___ Excerpted records ___
(* ===== verification/MetricsReader.v ===== *)
(** * MetricsReader: reading metrics back (src/internal/metrics/reader.go)

    What the Prometheus client returns is a parameter: a [Registry] holds the
    answers of [GetMetricWithLabelValues] and [Write] for each metric.  The
    reader's own arithmetic on those answers is modelled in float64. *)

From S2P Require Import Prelude GoLib Float64 Metrics.

Open Scope Z_scope.

(** ** The answers of the client library (third-party) *)

(** A [dto.Histogram]: buckets are (cumulative count, upper bound). *)
Record DtoHistogram := mkDtoHistogram {
  dto_SampleCount : Z;                 (* uint64 *)
  dto_SampleSum : float64;
  dto_Bucket : list (Z * float64);
}.

(** Looking a metric up by label and writing it out: either may fail. *)
Inductive vec_answer (A : Type) :=
  | VNoMetric (err : error)
  | VWriteError (err : error)
  | VValue (a : A).
Arguments VNoMetric {A}.
Arguments VWriteError {A}.
Arguments VValue {A}.

Record Registry := mkRegistry {
  rg_counter : counter → float64 + error;
  rg_gauge_vec : gauge_vec → string → vec_answer float64;
  rg_histogram_vec : histogram_vec → string → vec_answer DtoHistogram;
}.

(** ** The reader *)

Record HistogramStats := mkStats {
  hs_Count : Z;        (* uint64 *)
  hs_Sum : float64;
  hs_Avg : float64;
  hs_P95 : float64;
}.

Definition zero_stats : HistogramStats := mkStats 0 f64_zero f64_zero f64_zero.

(** The loop of [estimatePercentile]. *)
Fixpoint percentile_loop (target : float64) (buckets : list (Z * float64)) : float64 :=
  match buckets with
  | [] => f64_zero
  | (cumulativeCount, upperBound) :: buckets =>
      if f64_ge (f64_of_Z cumulativeCount) target then upperBound
      else percentile_loop target buckets
  end.

Definition estimatePercentile (hist : DtoHistogram) (percentile : float64) : float64 :=
  let totalCount := dto_SampleCount hist in
  if totalCount =? 0 then f64_zero
  else
    let target := f64_mul (f64_of_Z totalCount) percentile in
    percentile_loop target (dto_Bucket hist).

(** [GetHistogramStats] on the histogram written out. *)
Definition GetHistogramStats (h : DtoHistogram) : HistogramStats :=
  let count := dto_SampleCount h in
  let sum := dto_SampleSum h in
  let avg := if count >? 0 then f64_div sum (f64_of_Z count) else f64_zero in
  mkStats count sum avg (estimatePercentile h (f64_lit 95 100)).

Section Reader.
Context (reg : Registry).

Definition GetCounterValue (c : counter) : float64 + error := rg_counter reg c.

Definition GetWriteSuccessRate : float64 :=
  match GetCounterValue WriteSuccessTotal with
  | inr _ => f64_one
  | inl success =>
      match GetCounterValue WriteFailureTotal with
      | inr _ => f64_one
      | inl failure =>
          let total := f64_add success failure in
          if f64_eq total f64_zero then f64_one
          else f64_div success total
      end
  end.

Definition GetPeerLatencyStats (peer : string) : HistogramStats + error :=
  match rg_histogram_vec reg ReplicateLatency peer with
  | VNoMetric err => inr ("failed to get metric for peer " +:+ peer +:+ ": " +:+ err)
  | VWriteError err => inr err
  | VValue h => inl (GetHistogramStats h)
  end.

(** The accumulators of [GetAllPeersLatencyStats]'s loop. *)
Record latency_acc := mkLacc {
  la_totalCount : Z;
  la_totalSum : float64;
  la_maxP95 : float64;
  la_successfulPeers : Z;
}.

Definition latency_step (acc : latency_acc) (peer : string) : latency_acc :=
  match GetPeerLatencyStats peer with
  | inr _ => acc
  | inl stats =>
      mkLacc (wrapu64 (la_totalCount acc + hs_Count stats))
        (f64_add (la_totalSum acc) (hs_Sum stats))
        (if f64_gt (hs_P95 stats) (la_maxP95 acc) then hs_P95 stats else la_maxP95 acc)
        (la_successfulPeers acc + 1)
  end.

(** The error result is always nil. *)
Definition GetAllPeersLatencyStats (peers : list string) : HistogramStats :=
  match peers with
  | [] => zero_stats
  | _ =>
      let acc := fold_left latency_step peers (mkLacc 0 f64_zero f64_zero 0) in
      mkStats (la_successfulPeers acc) (la_totalSum acc)
        (if la_totalCount acc >? 0 then f64_div (la_totalSum acc) (f64_of_Z (la_totalCount acc))
         else f64_zero)
        (la_maxP95 acc)
  end.

Definition GetHealthRTT (peer : string) : float64 + error :=
  match rg_gauge_vec reg HealthRTT peer with
  | VNoMetric err => inr ("failed to get health rtt for peer " +:+ peer +:+ ": " +:+ err)
  | VWriteError err => inr err
  | VValue v => inl v
  end.

(** Sum and count of the accepted readings of a list of peers. *)
Definition mean_step (read : string → float64 + error) (accept : float64 → bool)
    (acc : float64 * Z) (peer : string) : float64 * Z :=
  match read peer with
  | inr _ => acc
  | inl v => if accept v then (f64_add acc.1 v, acc.2 + 1) else acc
  end.

Definition mean_of (read : string → float64 + error) (accept : float64 → bool) (peers : list string) :
    float64 :=
  match peers with
  | [] => f64_zero
  | _ =>
      let '(total, validCount) := fold_left (mean_step read accept) peers (f64_zero, 0) in
      if validCount =? 0 then f64_zero else f64_div total (f64_of_Z validCount)
  end.

Definition GetAverageHealthRTT (peers : list string) : float64 :=
  mean_of GetHealthRTT (λ rtt, f64_gt rtt f64_zero) peers.

(** The value is divided even when reading it failed; callers drop it then. *)
Definition GetClockDrift (peer : string) : float64 + error :=
  match rg_gauge_vec reg HLCDrift peer with
  | VNoMetric err => inr ("failed to get clock drift for peer " +:+ peer +:+ ": " +:+ err)
  | VWriteError err => inr err
  | VValue driftMS => inl (f64_div driftMS (f64_lit 1000 1))
  end.

Definition GetClockDriftStats (peers : list string) : float64 :=
  mean_of GetClockDrift (λ drift, f64_ge drift f64_zero) peers.

(** ** Lemmas *)

(** The number of peers whose statistics could be read. *)
Definition readable (peer : string) : bool :=
  match GetPeerLatencyStats peer with inl _ => true | inr _ => false end.

Lemma latency_fold_count peers acc :
  la_successfulPeers (fold_left latency_step peers acc) =
  la_successfulPeers acc + Z.of_nat (length (List.filter readable peers)).
Proof.
  revert acc. induction peers as [|p peers IH]; intros acc; simpl; [lia|].
  rewrite IH. unfold latency_step, readable. destruct (GetPeerLatencyStats p); simpl; lia.
Qed.

Lemma all_peers_count_eq peers :
  hs_Count (GetAllPeersLatencyStats peers) = Z.of_nat (length (List.filter readable peers)).
Proof.
  unfold GetAllPeersLatencyStats. destruct peers; [done|]. cbv zeta.
  cbn [hs_Count]. rewrite latency_fold_count. cbn [la_successfulPeers]. lia.
Qed.

Lemma percentile_loop_spec target buckets :
  (∃ pre c ub post, buckets = pre ++ (c, ub) :: post ∧
     percentile_loop target buckets = ub ∧ f64_ge (f64_of_Z c) target = true ∧
     Forall (λ b, f64_ge (f64_of_Z b.1) target = false) pre) ∨
  (percentile_loop target buckets = f64_zero ∧
     Forall (λ b, f64_ge (f64_of_Z b.1) target = false) buckets).
Proof.
  induction buckets as [|[c ub] buckets IH]; simpl; [right; by constructor|].
  destruct (f64_ge (f64_of_Z c) target) eqn:E.
  - left. exists [], c, ub, buckets. by split_and!.
  - destruct IH as [(pre & c' & ub' & post & -> & ? & ? & ?)|[? ?]].
    + left. exists ((c, ub) :: pre), c', ub', post. split_and!; try done. by constructor.
    + right. split; [done|]. by constructor.
Qed.

(** ** Properties *)

(** [estimatePercentile] returns the upper bound of the first bucket whose
    cumulative count reaches the target rank; with no samples, or when the rank
    lies beyond the last finite bucket, it returns 0 (so the slowest
    distributions are reported as the fastest). *)
Theorem estimate_percentile_first_bucket (hist : DtoHistogram) (q : float64) :
  let target := f64_mul (f64_of_Z (dto_SampleCount hist)) q in
  (dto_SampleCount hist = 0 ∧ estimatePercentile hist q = f64_zero) ∨
  (∃ pre c ub post, dto_Bucket hist = pre ++ (c, ub) :: post ∧
     estimatePercentile hist q = ub ∧ f64_ge (f64_of_Z c) target = true ∧
     Forall (λ b, f64_ge (f64_of_Z b.1) target = false) pre) ∨
  (estimatePercentile hist q = f64_zero ∧
     Forall (λ b, f64_ge (f64_of_Z b.1) target = false) (dto_Bucket hist)).
Proof.
  cbv zeta. unfold estimatePercentile. destruct (_ =? 0) eqn:E; [left; split; [lia|done]|].
  right. apply percentile_loop_spec.
Qed.

(** the peer count of the aggregated statistics is the number of peers whose
    metric could be read, between 0 and the number of peers. *)
Theorem all_peers_count (peers : list string) :
  hs_Count (GetAllPeersLatencyStats peers) = Z.of_nat (length (List.filter readable peers)) ∧
  0 <= hs_Count (GetAllPeersLatencyStats peers) <= Z.of_nat (length peers).
Proof.
  rewrite all_peers_count_eq. split; [done|]. pose proof (length_filter_le readable peers). lia.
Qed.
End Reader.

(** Documented behaviour of [GetMetricWithLabelValues]: a label combination seen
    for the first time creates the metric, so with the right number of labels
    the lookup always succeeds and [Write] gives its (possibly empty) value. *)
Definition vec_always_present (reg : Registry) : Prop :=
  ∀ peer, ∃ h, rg_histogram_vec reg ReplicateLatency peer = VValue h.

(** Every peer in a list, counted in floats, is the whole list. *)
Lemma f64_ratio_self (n : Z) : 1 <= n <= 64 → f64_div (f64_of_Z n) (f64_of_Z n) = f64_one.
Proof.
  intros Hn. assert (forallb (λ k, bool_decide (f64_div (f64_of_Z (Z.of_nat k)) (f64_of_Z (Z.of_nat k)) = f64_one))
    (seq 1 64) = true) as H by (vm_compute; reflexivity).
  rewrite forallb_forall in H.
  assert (In (Z.to_nat n) (seq 1 64)) as Hin%H by (apply in_seq; lia).
  apply bool_decide_eq_true in Hin. by rewrite Z2Nat.id in Hin by lia.
Qed.

(** an unreachable peer is never noticed by the availability measure: since
    the metric of a peer exists as soon as it is looked up, the count of
    "reachable" peers is always the number of configured peers, and the ratio
    the adjuster computes from it is exactly 1 (clusters of up to 65 nodes). *)
Theorem reachable_peers_always_all (reg : Registry) (peers : list string) :
  vec_always_present reg → (1 <= length peers <= 64)%nat →
  hs_Count (GetAllPeersLatencyStats reg peers) = Z.of_nat (length peers) ∧
  f64_div (f64_of_Z (hs_Count (GetAllPeersLatencyStats reg peers)))
    (f64_of_Z (Z.of_nat (length peers))) = f64_one.
Proof.
  intros Hvec Hlen.
  assert (hs_Count (GetAllPeersLatencyStats reg peers) = Z.of_nat (length peers)) as Heq.
  { rewrite all_peers_count_eq.
    rewrite forallb_filter_id; [done|]. apply forallb_forall. intros p _.
    unfold readable, GetPeerLatencyStats. by destruct (Hvec p) as [h ->]. }
  split; [done|]. rewrite Heq. apply f64_ratio_self. lia.
Qed.

(** A registry that has seen no replication to any peer. *)
Definition empty_registry : Registry :=
  mkRegistry (λ _, inl f64_zero) (λ _ _, VValue f64_zero)
    (λ _ _, VValue (mkDtoHistogram 0 f64_zero [])).

Lemma reachable_peers_always_all_witness :
  f64_div (f64_of_Z (hs_Count (GetAllPeersLatencyStats empty_registry ["down:8080"; "gone:8080"])))
    (f64_of_Z 2) = f64_one.
Proof.
  refine (proj2 (reachable_peers_always_all empty_registry ["down:8080"; "gone:8080"] _ _)).
  - intros p. eexists. reflexivity.
  - simpl. lia.
Defined.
___
* Task objective
How many of the lines in the records above include the word "done"? State that number alone.

* Expected output
7